___ SUPPLIED MATERIAL ___

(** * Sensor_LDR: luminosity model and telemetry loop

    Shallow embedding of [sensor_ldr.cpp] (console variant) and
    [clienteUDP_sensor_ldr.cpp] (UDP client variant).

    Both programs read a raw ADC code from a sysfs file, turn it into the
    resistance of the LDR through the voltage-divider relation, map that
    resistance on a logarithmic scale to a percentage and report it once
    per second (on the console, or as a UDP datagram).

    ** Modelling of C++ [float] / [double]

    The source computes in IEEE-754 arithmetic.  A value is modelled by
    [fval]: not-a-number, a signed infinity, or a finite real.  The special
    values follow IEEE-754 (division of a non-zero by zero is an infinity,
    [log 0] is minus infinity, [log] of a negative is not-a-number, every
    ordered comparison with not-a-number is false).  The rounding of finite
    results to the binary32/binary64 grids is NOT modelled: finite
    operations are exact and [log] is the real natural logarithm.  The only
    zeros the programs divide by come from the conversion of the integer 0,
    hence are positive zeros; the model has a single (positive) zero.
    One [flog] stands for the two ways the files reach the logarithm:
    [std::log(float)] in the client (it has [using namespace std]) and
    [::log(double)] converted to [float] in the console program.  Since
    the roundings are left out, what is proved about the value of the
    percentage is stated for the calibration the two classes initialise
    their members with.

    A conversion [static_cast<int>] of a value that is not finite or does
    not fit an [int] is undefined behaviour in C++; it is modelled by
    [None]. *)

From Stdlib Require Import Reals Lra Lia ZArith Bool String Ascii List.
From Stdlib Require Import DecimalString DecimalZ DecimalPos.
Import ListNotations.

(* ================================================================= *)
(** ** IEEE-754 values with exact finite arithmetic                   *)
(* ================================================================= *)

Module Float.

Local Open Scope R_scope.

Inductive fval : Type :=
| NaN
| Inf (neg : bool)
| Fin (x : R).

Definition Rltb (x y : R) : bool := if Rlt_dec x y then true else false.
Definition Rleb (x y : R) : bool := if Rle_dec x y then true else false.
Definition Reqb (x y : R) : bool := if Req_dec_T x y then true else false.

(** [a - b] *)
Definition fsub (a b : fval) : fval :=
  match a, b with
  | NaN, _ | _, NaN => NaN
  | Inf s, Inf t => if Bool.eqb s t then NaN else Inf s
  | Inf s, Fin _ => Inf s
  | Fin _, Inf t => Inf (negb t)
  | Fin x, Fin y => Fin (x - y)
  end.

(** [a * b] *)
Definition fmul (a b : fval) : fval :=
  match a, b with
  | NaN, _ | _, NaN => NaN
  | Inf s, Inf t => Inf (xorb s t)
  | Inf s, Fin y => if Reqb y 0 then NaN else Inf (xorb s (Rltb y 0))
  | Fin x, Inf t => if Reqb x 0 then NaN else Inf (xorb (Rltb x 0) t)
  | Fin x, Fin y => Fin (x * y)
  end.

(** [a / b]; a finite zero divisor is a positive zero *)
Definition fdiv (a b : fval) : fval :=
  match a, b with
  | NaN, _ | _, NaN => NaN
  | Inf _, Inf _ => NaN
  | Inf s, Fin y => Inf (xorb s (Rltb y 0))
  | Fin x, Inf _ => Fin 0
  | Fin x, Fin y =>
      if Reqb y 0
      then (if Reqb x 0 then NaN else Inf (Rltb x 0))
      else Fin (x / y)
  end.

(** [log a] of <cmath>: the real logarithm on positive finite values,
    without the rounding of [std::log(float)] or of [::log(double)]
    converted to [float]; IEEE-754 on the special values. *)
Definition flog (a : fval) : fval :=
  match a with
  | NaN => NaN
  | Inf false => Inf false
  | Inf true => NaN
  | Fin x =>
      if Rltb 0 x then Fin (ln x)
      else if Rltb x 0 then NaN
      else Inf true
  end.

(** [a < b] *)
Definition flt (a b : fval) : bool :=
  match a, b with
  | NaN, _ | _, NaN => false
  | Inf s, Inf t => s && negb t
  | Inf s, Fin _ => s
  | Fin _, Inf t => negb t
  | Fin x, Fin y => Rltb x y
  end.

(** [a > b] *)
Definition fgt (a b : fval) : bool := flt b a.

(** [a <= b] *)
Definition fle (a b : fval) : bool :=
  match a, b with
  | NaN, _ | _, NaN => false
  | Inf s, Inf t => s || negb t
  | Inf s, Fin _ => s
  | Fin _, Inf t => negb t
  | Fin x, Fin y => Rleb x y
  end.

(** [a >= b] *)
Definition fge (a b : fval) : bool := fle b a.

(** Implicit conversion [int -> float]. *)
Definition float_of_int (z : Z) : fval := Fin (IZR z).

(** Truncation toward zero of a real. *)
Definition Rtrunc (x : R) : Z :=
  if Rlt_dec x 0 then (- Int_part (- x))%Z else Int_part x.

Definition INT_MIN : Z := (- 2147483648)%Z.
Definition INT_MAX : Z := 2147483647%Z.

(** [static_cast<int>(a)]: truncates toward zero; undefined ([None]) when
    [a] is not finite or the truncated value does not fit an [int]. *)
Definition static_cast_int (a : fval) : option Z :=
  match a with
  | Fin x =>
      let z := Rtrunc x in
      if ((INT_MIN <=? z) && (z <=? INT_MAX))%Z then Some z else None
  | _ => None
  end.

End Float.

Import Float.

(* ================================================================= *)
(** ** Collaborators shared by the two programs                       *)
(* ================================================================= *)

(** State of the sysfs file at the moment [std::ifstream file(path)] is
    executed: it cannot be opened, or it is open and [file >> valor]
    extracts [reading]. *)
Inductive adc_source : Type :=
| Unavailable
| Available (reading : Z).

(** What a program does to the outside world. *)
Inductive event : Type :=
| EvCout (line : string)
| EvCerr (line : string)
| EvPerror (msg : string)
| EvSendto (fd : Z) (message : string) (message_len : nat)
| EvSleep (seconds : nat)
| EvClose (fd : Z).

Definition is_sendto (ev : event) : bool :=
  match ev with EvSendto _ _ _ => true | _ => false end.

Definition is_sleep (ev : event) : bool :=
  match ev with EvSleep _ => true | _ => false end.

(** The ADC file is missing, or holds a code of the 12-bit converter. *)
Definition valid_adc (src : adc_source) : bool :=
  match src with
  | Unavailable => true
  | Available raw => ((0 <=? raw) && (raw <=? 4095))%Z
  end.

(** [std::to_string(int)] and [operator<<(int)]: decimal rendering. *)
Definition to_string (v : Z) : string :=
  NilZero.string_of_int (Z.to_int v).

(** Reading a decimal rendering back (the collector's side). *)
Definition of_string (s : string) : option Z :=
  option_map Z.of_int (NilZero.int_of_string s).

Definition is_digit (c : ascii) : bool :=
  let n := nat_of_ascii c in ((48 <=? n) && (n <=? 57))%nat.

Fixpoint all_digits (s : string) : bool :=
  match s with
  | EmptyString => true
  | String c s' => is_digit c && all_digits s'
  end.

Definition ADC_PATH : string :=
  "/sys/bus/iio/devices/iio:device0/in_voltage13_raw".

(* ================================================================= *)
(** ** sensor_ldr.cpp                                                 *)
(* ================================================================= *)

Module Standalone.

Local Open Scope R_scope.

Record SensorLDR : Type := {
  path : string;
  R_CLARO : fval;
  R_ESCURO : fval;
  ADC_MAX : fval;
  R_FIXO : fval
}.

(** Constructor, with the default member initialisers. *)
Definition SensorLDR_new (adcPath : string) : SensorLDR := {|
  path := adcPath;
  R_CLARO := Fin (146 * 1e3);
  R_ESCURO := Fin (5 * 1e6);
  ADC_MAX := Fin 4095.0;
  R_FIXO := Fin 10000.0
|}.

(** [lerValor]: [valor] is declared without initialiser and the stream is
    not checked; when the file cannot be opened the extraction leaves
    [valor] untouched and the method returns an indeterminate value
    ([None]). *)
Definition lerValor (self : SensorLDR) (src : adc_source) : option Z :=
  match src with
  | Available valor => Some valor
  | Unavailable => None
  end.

___

■ ASSIGNMENT
Would you copy, unchanged, the stretch of the records above that begins at the line containing "Import ListNotations." and ends at the line containing "Definition Rleb (x", and only that?

■ EXERCISE SOLUTION
Import ListNotations.

(* ================================================================= *)
(** ** IEEE-754 values with exact finite arithmetic                   *)
(* ================================================================= *)

Module Float.

Local Open Scope R_scope.

Inductive fval : Type :=
| NaN
| Inf (neg : bool)
| Fin (x : R).

Definition Rltb (x y : R) : bool := if Rlt_dec x y then true else false.
Definition Rleb (x y : R) : bool := if Rle_dec x y then true else false.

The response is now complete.